Os atores, por sua vez, tinham outras dores de cabeça. O'Toole, Sharif e Quinn passaram meses cavalgando camelos – sempre sob um calor que atingia os 50 graus e montados em animais cobertos de pulgas. Sharif conta que, todos os dias, quando tirava sua túnica preta, ela estava branca por dentro, tanto era o sal que perdia com a transpiração. Lean era um diretor implacável. Mesmo que os intérpretes estivessem sendo mostrados a quilômetros de distância, ele não permitia que fossem substituídos por dublês, como é comum hoje. Na célebre seqüência do ataque à cidade de Ácaba, a excitação que se vê nos olhos deles é mais do que verídica: atrás dos atores vinha uma tropa de beduínos em disparada, todos empunhando sabres, e qualquer acidente seria fatal.

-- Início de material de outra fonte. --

(* ===== verification/VecScalar.v ===== *)
(** * Operators on a field and a scalar.

    Models dir_helpers/vec_f1s1opf2.c, which selects a kernel for a field and a
    scalar, or several scalars, and runs it block by block, and the reading of
    the scalars (break_into_scalars of dir_dbutils/dbauxil.c).  [strtod] of the
    standard library is an argument. *)

From stdpp Require Import prelude strings sorting.
From Stdlib Require Import ZArith Lia SpecFloat Ascii.
From S2P Require Import Prelude Search CString Types Reduce Elem Vec.
Import Reduce.

(** ** A field and a scalar *)

Definition MAX_NUM_SCALARS : Z := 32.

Record scalars := {
  num_scalar_vals : Z;
  sval_I8 : Z; sval_I4 : Z; sval_I2 : Z; sval_I1 : Z;
  sval_F4 : float; sval_F8 : float;
  svals_I8 : list Z; svals_I4 : list Z; svals_I2 : list Z; svals_I1 : list Z;
  svals_F4 : list float; svals_F8 : list float
}.
Definition no_scalars (n : Z) : scalars :=
  {| num_scalar_vals := n; sval_I8 := LLONG_MAX; sval_I4 := INT_MAX; sval_I2 := SHRT_MAX; sval_I1 := SCHAR_MAX;
     sval_F4 := FLT_MAX; sval_F8 := DBL_MAX; svals_I8 := []; svals_I4 := []; svals_I2 := []; svals_I1 := [];
     svals_F4 := []; svals_F8 := [] |}.

(** [svals[i] = strtoll(Y[i], &endptr, 10); if ( *endptr != 0 ) { go_BYE(-1); }]:
    the array has [MAX_NUM_SCALARS] cells. *)
Fixpoint scan_scalars {A} (parse : string -> A * string) (Y : list string) (i : Z) : res (list A) :=
  match Y with
  | [] => Ok []
  | y :: Y =>
      if MAX_NUM_SCALARS <=? i then Ub
      else
        let '(v, endptr) := parse y in
        _ ← go_BYE_if (negb (strcmp_eq endptr ""));
        vs ← scan_scalars parse Y (i + 1); Ok (v :: vs)
  end.

Section scalars.
(** [strtod(s, &endptr)] of the standard library. *)
Variable strtod : string -> float * string.
Lemma blocks_cut : 1 <= nT /\ 1 <= bs /\ 0 <= n - bs * nT < bs.
Proof using Hn Hp.
  assert (n / 1024 < INT_MAX) as Hq by (apply Z.div_lt_upper_bound; unfold INT_MAX; lia).
  destruct (partition_Ok n 1024 (-1) bs nT ltac:(lia) Hq Hp) as (_ & ? & _ & ? & ? & _). lia.
Qed.

Lemma to_bits_run X nn old : exists sz, (n + 7) / 8 <= sz /\
  vec_f1opf2 log exp n I1 (Ints X) nn "conv" "newtype=[B]" old
  = s ← for_tids (Z.to_nat nT) 0
      (fun tid ok s => let '(lb, ub) := chunk 0 n bs nT tid in
                       f1opf2_block log exp I1 (Ints X) "conv" B lb (ub - lb) ok s) true
      (start_state (replicate (Z.to_nat sz) 0));
    Ok (o_X s, o_nn s, B).
Proof using Hn Hp.
  destruct (get_file_size_ok n Hn) as (sz & Hsz & Hb). exists sz. split; [lia|]. unfold vec_f1opf2, f1opf2_blocks. rewrite Hp.
  cbn [mbind res_bind]. replace (dst_type I1 "conv" "newtype=[B]" old) with (Ok B : res FLD_TYPE) by reflexivity.
  cbn [mbind res_bind]. unfold file_sizes. types_tac. rewrite Hsz. cbn [mbind res_bind].
  pose proof (Z.div_le_lower_bound (n + 7) 8 1). rewrite mk_size_ok by lia. by destruct nn.
Qed.

Lemma to_bytes_run Bs old :
  vec_f1opf2 log exp n B (Ints Bs) None "conv" "newtype=[I1]" old
  = s ← for_tids (Z.to_nat nT) 0
      (fun tid ok s => let '(lb, ub) := chunk 0 n bs nT tid in
                       f1opf2_block log exp B (Ints Bs) "conv" I1 lb (ub - lb) ok s) true
      (start_state (replicate (Z.to_nat n) 0));
    Ok (o_X s, o_nn s, I1).
Proof using Hn Hp.
  unfold vec_f1opf2, f1opf2_blocks. rewrite Hp. cbn [mbind res_bind].
  replace (dst_type B "conv" "newtype=[I1]" old) with (Ok I1 : res FLD_TYPE) by reflexivity.
  cbn [mbind res_bind]. unfold file_sizes. types_tac. cbn [mbind res_bind]. by rewrite mk_size_ok by lia.
Qed.
End runs.

(** The blocks of the two conversions. *)
Lemma to_bits_block log exp X lb nX ok out :
  f1opf2_block log exp I1 (Ints X) "conv" B lb nX ok (start_state out)
  = if negb (Z.rem lb 8 =? 0) then Ok (false, start_state out)
    else '(ok, out) ← conv_I1_to_B X lb nX out (Z.quot lb 8); Ok (ok, start_state out).
Proof.
  cbn [f1opf2_block o_X start_state]. unfold f1opf2_I1. strcmp_tac. types_tac.
  destruct (Z.rem lb 8 =? 0); [|done]. cbn [negb]. by destruct (conv_I1_to_B X lb nX out (Z.quot lb 8)) as [[ok' out']| | |].
Qed.
Lemma to_bytes_block log exp Bs lb nX ok out :
  f1opf2_block log exp B (Ints Bs) "conv" I1 lb nX ok (start_state out)
  = if negb (Z.quot lb 8 * 8 =? lb) then Ok (false, start_state out)
    else out ← conv_B_to_I1 Bs (Z.quot lb 8) nX out lb; Ok (true, start_state out).
Proof.
  cbn [f1opf2_block o_X start_state]. unfold f1opf2_B. strcmp_tac. types_tac.
  destruct (Z.quot lb 8 * 8 =? lb); [|done]. cbn [negb out_ints]. rewrite decide_True by done. by destruct (conv_B_to_I1 Bs (Z.quot lb 8) nX out lb).
Qed.

Lemma byte_prefix X m n k : 8 * k + 8 <= m -> m <= n -> packed_byte X m k = packed_byte X n k.
Proof. intros Hm Hn. by rewrite !byte_whole by lia. Qed.
(** ** [smear] *)

(** [for ( j = lb; j < ub; j++ ) { out[j] = 1; }] *)
Fixpoint smear_loop (n : nat) (inp : list Z) (i nR plus minus : Z) (out : list Z) : res (list Z) :=
  match n with
  | O => Ok out
  | Datatypes.S n =>
      x ← rd inp i;
      out ← (if x =? 1 then
               let lb := i - minus in
               let lb := if lb <? 0 then 0 else lb in
               let ub := i + 1 + plus in
               let ub := if nR <=? ub then nR else ub in
               s_to_f_const (Z.to_nat (ub - lb)) out lb 1
             else Ok out);
      smear_loop n inp (i + 1) nR plus minus out
  end.
Definition smear (inp : list Z) (nR plus minus : Z) (out : list Z) : res (list Z) :=
  _ ← go_BYE_if (minus <? 0);
  _ ← go_BYE_if (plus <? 0);
  smear_loop (Z.to_nat nR) inp 0 nR plus minus out.

(** A one of the first [i] cells reaches cell [j]. *)
Definition reached (inp : list Z) (plus minus i j : Z) : Prop :=
  exists k, 0 <= k < i /\ inp !z k = Some 1 /\ k - minus <= j <= k + plus.
Definition smeared (inp : list Z) (plus minus i : Z) (out0 out : list Z) : Prop :=
  zlen out = zlen out0 /\
  forall j, 0 <= j < zlen out0 -> (reached inp plus minus i j -> out !z j = Some 1) /\
                             (~ reached inp plus minus i j -> out !z j = out0 !z j).

Lemma reached_succ inp plus minus i j : 0 <= i ->
  reached inp plus minus (i + 1) j <-> reached inp plus minus i j \/ inp !z i = Some 1 /\ i - minus <= j <= i + plus.
Proof.
  intros Hi. split.
  - intros (k & Hk & H1 & Hj). destruct (decide (k = i)) as [->|]; [by right|]. left. exists k. split; [lia|done].
  - intros [(k & Hk & H1 & Hj)|[H1 Hj]]; [exists k|exists i]; (split; [lia|done]).
Qed.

Versão restaurada – Situações como essa, é verdade, não são incomuns em produções de tal calibre. Lawrence da Arábia é considerado o maior épico do cinema não só porque é monumental, mas principalmente porque Lean soube imprimir a ele uma escala humana. Seu bom gosto o impelia sempre à discrição – no uso esparso dos elementos de cena, na música sugestiva de Maurice Jarre ou nos diálogos enxutos do roteirista Robert Bolt. Por isso seus 215 minutos passam tão rápido. Vale lembrar que essa é a duração da versão restaurada em 1989 – a que está contida no DVD e acompanhada de vários extras saborosos. Para aumentar o número de sessões nos cinemas, o filme sofreu sucessivos cortes à época de seu lançamento. Vê-lo ou revê-lo na íntegra é uma experiência imbatível. Até porque nunca se fará nada igual. Numa entrevista no DVD, o diretor Steven Spielberg pondera que hoje Lawrence da Arábia não sairia por menos de 285 milhões de dólares – e aí a tentação de usar efeitos digitais, mais baratos do que uma filmagem "na raça", mas menos convincentes, seria irresistível. Ainda que houvesse tanto dinheiro, contudo, faltaria o essencial: David Lean, que morreu em 1991, pouco mais de um ano depois de ver seu filme montado da maneira que concebera.